NeurIPS 2021 — 10 papers you shouldn't miss

Updated: Dec 6, 2021

2334 papers, 60 workshops, 8 keynote speakers, 15k+ attendees. A dense landscape that's hard to navigate without a good guide and map, so here are some of our ideas!

The 2021 edition of the most beloved conference in Artificial Intelligence is here to end the year with a 'grand finale'. The growth of the conference hasn’t ceased: This year’s conference has 2334 papers, 20% more than last year. How do you select?

NeurIPS number of publications for the past decade in the main track.

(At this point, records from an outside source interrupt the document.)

(** X14.  The reading routes ([GET] of the blocks, of one block, of the
    search, of the links, of the comments of a block and of the graph)
    leave the world as it is: storage, registry and trace are unchanged,
    so nothing is broadcast. *)
Theorem reads_leave_world (toLowerCase : string -> string) (w : World)
  (id : string) (q : QueryValue) :
  snd (getApiBlocks w) = w
  /\ snd (getApiBlock id w) = w
  /\ snd (getApiSearch toLowerCase q w) = w
  /\ snd (getApiLinks w) = w
  /\ snd (getApiComments id w) = w
  /\ snd (getApiGraph w) = w.
Proof.
  unfold getApiBlocks, getApiBlock, getApiSearch, getApiLinks, getApiComments,
    getApiGraph, tryCatch, bind, readStorage, ret, throw.
  repeat split; simpl.
  - now destruct (getBlockWithLinks (storage w) id).
  - destruct q as [|text|]; [reflexivity| |reflexivity].
    unfold truthy. now destruct (String.eqb text "").
  - now destruct (getCommentsForBlock (storage w) id).
Qed.

(** X15.  A mutating route whose target id is absent answers 404 and
    leaves the world exactly as it was, with nothing broadcast: [PUT] and
    [DELETE] of a block, [DELETE] of a link, [DELETE] of a comment. *)
Theorem missing_target_404 (JSON_stringify : Message -> string) (w : World)
  (id : string) (updates : PartialInsertBlock.t) (now : Date) :
  (getBlock (storage w) id = None ->
     putApiBlock JSON_stringify id (Some updates) now w
     = (Returned (mkReply 404%Z (JsonError "Block not found")), w)
     /\ deleteApiBlock JSON_stringify id w
        = (Returned (mkReply 404%Z (JsonError "Block not found")), w))
  /\ (JsMap.get id (links (storage w)) = None ->
        deleteApiLink JSON_stringify id w
        = (Returned (mkReply 404%Z (JsonError "Link not found")), w))
  /\ (JsMap.get id (comments (storage w)) = None ->
        deleteApiComment JSON_stringify id w
        = (Returned (mkReply 404%Z (JsonError "Comment not found")), w)).
Proof.
  destruct w as [[bs ls cs] regs tr]. unfold getBlock. simpl.
  split; [|split].
  - intros H. split.
    + unfold putApiBlock, tryCatch, bind, parseBody, ret, withStorage,
        updateBlock. simpl. now rewrite H.
    + unfold deleteApiBlock, tryCatch, bind, ret, withStorage, deleteBlock,
        JsMap.delete. simpl.
      rewrite (proj2 (has_get _ _) H), (remove_absent _ _ H). reflexivity.
  - intros H.
    unfold deleteApiLink, tryCatch, bind, ret, withStorage, deleteLink,
      JsMap.delete. simpl.
    rewrite (proj2 (has_get _ _) H), (remove_absent _ _ H). reflexivity.
  - intros H.
    unfold deleteApiComment, tryCatch, bind, ret, withStorage, deleteComment,
      JsMap.delete. simpl.
    rewrite (proj2 (has_get _ _) H), (remove_absent _ _ H). reflexivity.
Qed.

Lemma has_true_get {V : Type} (m : JsMap.t V) (k : string) :
  JsMap.get k m <> None -> JsMap.has k m = true.
Proof. unfold JsMap.has. destruct (JsMap.get k m); congruence. Qed.

(** X16.  When the block exists and no send throws, [DELETE
    /api/blocks/:id] answers 200 with [{ success: true }], the storage is
    the one [deleteBlock] leaves (the block, its links and its comments
    gone), and one [block_deleted] message carrying the id goes to every
    ready connection. *)
Theorem deleteApiBlock_deleted (JSON_stringify : Message -> string)
  (id : string) (w : World) :
  getBlock (storage w) id <> None ->
  sendsGoThrough (clients w) ->
  let message := mkMessage "block_deleted" (PayloadId id) in
  deleteApiBlock JSON_stringify id w
  = (Returned (mkReply 200%Z JsonSuccess),
     logged (stored w (snd (deleteBlock (storage w) id)))
            (CallStringify message
             :: deliveries (JSON_stringify message) (clients w)))
  /\ getBlock (snd (deleteBlock (storage w) id)) id = None.
Proof.
  intros Hget Hok message. unfold getBlock in *.
  pose proof (has_true_get _ _ Hget) as Hhas. split.
  - unfold deleteApiBlock, tryCatch, bind at 1, withStorage.
    destruct (deleteBlock (storage w) id) as [deleted this'] eqn:Hdel.
    assert (Hd : deleted = true).
    { unfold deleteBlock, JsMap.delete in Hdel. rewrite Hhas in Hdel.
      now injection Hdel as <- _. }
    subst deleted. cbn [negb snd]. unfold bind. fold message.
    fold (stored w this').
    rewrite broadcast_returns by exact Hok. reflexivity.
  - unfold deleteBlock, JsMap.delete. rewrite Hhas. simpl.
    apply JsMapFacts.get_remove_eq.
Qed.

Lemma deleteApiBlock_deleted_witness :
  deleteApiBlock sampleStringify "A" healthyWorld
  = (Returned (mkReply 200%Z JsonSuccess),
     logged (stored healthyWorld (snd (deleteBlock sampleStore "A")))
            (CallStringify (mkMessage "block_deleted" (PayloadId "A"))
             :: deliveries "block_deleted" (clients healthyWorld)))
  /\ getBlock (snd (deleteBlock sampleStore "A")) "A" = None.
Proof.
  apply (deleteApiBlock_deleted sampleStringify "A" healthyWorld).
  - discriminate.
  - intros client Hin _. simpl in Hin.
    destruct Hin as [<-|[<-|[<-|[]]]]; reflexivity.
Defined.

(** X17.  A mutation is not undone when its broadcast throws: with a
    ready connection whose send throws (the ready connections before it
    being fine), [DELETE /api/blocks/:id] of a stored block answers 500
    "Failed to delete block" although the block is gone, and [POST
    /api/blocks] answers 400 "Invalid block data" although the block is
    stored. *)
Theorem broadcast_failure_keeps_mutation (JSON_stringify : Message -> string)
  (w : World) (before after : list WebSocket) (c : WebSocket) :
  clients w = before ++ c :: after ->
  sendsGoThrough before -> isOpen c = true -> sendThrows c = true ->
  (forall id, getBlock (storage w) id <> None ->
     fst (deleteApiBlock JSON_stringify id w)
     = Returned (mkReply 500%Z (JsonError "Failed to delete block"))
     /\ getBlock (storage (snd (deleteApiBlock JSON_stringify id w))) id = None)
  /\ (forall validatedBlock id now,
        fst (postApiBlocks JSON_stringify (Some validatedBlock) id now w)
        = Returned (mkReply 400%Z (JsonError "Invalid block data"))
        /\ getBlock (storage (snd (postApiBlocks JSON_stringify
                                     (Some validatedBlock) id now w))) id
           = Some (fst (createBlock (storage w) validatedBlock id now))).
Proof.
  intros Hcs Hok Hopen Hthrows. split.
  - intros id Hget. unfold getBlock in Hget.
    pose proof (has_true_get _ _ Hget) as Hhas.
    assert (H : exists w'',
               deleteApiBlock JSON_stringify id w
               = (Returned (mkReply 500%Z (JsonError "Failed to delete block")),
                  w'')
               /\ getBlock (storage w'') id = None).
    { unfold deleteApiBlock, tryCatch, bind at 1, withStorage.
      destruct (deleteBlock (storage w) id) as [deleted this'] eqn:Hdel.
      assert (Hd : deleted = true /\ getBlock this' id = None).
      { unfold deleteBlock, JsMap.delete in Hdel. rewrite Hhas in Hdel.
        injection Hdel as <- <-. split; [reflexivity|].
        apply JsMapFacts.get_remove_eq. }
      destruct Hd as [-> Hgone]. cbn [negb]. unfold bind.
      fold (stored w this').
      pose proof (broadcast_throws JSON_stringify
                    (mkMessage "block_deleted" (PayloadId id)) (stored w this')
                    before after c Hcs Hok Hopen Hthrows) as Hthrown.
      pose proof (broadcast_frame JSON_stringify
                    (mkMessage "block_deleted" (PayloadId id)) (stored w this'))
        as [Hs _].
      destruct (broadcastToClients JSON_stringify
                  (mkMessage "block_deleted" (PayloadId id)) (stored w this'))
        as [[[]|] w'']; [discriminate|].
      exists w''. split; [reflexivity|]. simpl in Hs. now rewrite Hs. }
    destruct H as (w'' & -> & Hgone). now split.
  - intros validatedBlock id now.
    assert (H : exists w'',
               postApiBlocks JSON_stringify (Some validatedBlock) id now w
               = (Returned (mkReply 400%Z (JsonError "Invalid block data")), w'')
               /\ getBlock (storage w'') id
                  = Some (fst (createBlock (storage w) validatedBlock id now))).
    { unfold postApiBlocks, tryCatch, bind at 1, parseBody, ret at 1.
      unfold bind at 1, withStorage.
      destruct (createBlock (storage w) validatedBlock id now)
        as [block this'] eqn:Hcreate.
      assert (Hstored : getBlock this' id = Some block).
      { unfold createBlock in Hcreate. injection Hcreate as <- <-.
        apply JsMapFacts.get_set_eq. }
      unfold bind. fold (stored w this').
      pose proof (broadcast_throws JSON_stringify
                    (mkMessage "block_created" (PayloadBlock block))
                    (stored w this') before after c Hcs Hok Hopen Hthrows)
        as Hthrown.
      pose proof (broadcast_frame JSON_stringify
                    (mkMessage "block_created" (PayloadBlock block))
                    (stored w this')) as [Hs _].
      destruct (broadcastToClients JSON_stringify
                  (mkMessage "block_created" (PayloadBlock block))
                  (stored w this'))
        as [[[]|] w'']; [discriminate|].
      exists w''. split; [reflexivity|]. simpl in Hs. now rewrite Hs. }
    destruct H as (w'' & -> & Hstored). now split.
Qed.

Lemma broadcast_failure_keeps_mutation_witness :
  (forall id, getBlock (storage brokenFirstWorld) id <> None ->
     fst (deleteApiBlock sampleStringify id brokenFirstWorld)
     = Returned (mkReply 500%Z (JsonError "Failed to delete block"))
     /\ getBlock (storage (snd (deleteApiBlock sampleStringify id
                                               brokenFirstWorld))) id
        = None)
  /\ (forall validatedBlock id now,
        fst (postApiBlocks sampleStringify (Some validatedBlock) id now
                           brokenFirstWorld)
        = Returned (mkReply 400%Z (JsonError "Invalid block data"))
        /\ getBlock (storage (snd (postApiBlocks sampleStringify
                                     (Some validatedBlock) id now
                                     brokenFirstWorld))) id
           = Some (fst (createBlock (storage brokenFirstWorld)
                                    validatedBlock id now))).
Proof.
  apply (broadcast_failure_keeps_mutation sampleStringify brokenFirstWorld
           [] [readyClient] brokenClient).
  - reflexivity.
  - intros client [].
  - reflexivity.
  - reflexivity.
Defined.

Some of the published papers have been on for some time now and have already had an impact. For instance, here’s a list of the top 10 most cited NeurIPS papers even before the conference starts. This is the first good starting point to browse the program and watch the authors present their work.

Making sense of this impressive lineup is no easy feat, but with some help from the AI Research Navigator at Zeta Alpha, we went through the most relevant NeurIPS papers by citations, spotlight presentations, and some recommendations from the platform and we identified some cool works we’d like to highlight; some are already well known, and some are more of a hidden gem. Of course, these picks do not aim to be a comprehensive overview —we’ll miss many topics such as ML theory, Federated Learning, meta-learning, fairness— but there’s only so much we can fit in a blog post! [Update Dec 1st]:: now the best papers awards have been announced, which is also a good starting point though slightly theory heavy for our taste.

1. A 3D Generative Model for Structure-Based Drug Design | 👾 Code

By Shitong Luo, Jiaqi Guan, Jianzhu Ma, and Jian Peng.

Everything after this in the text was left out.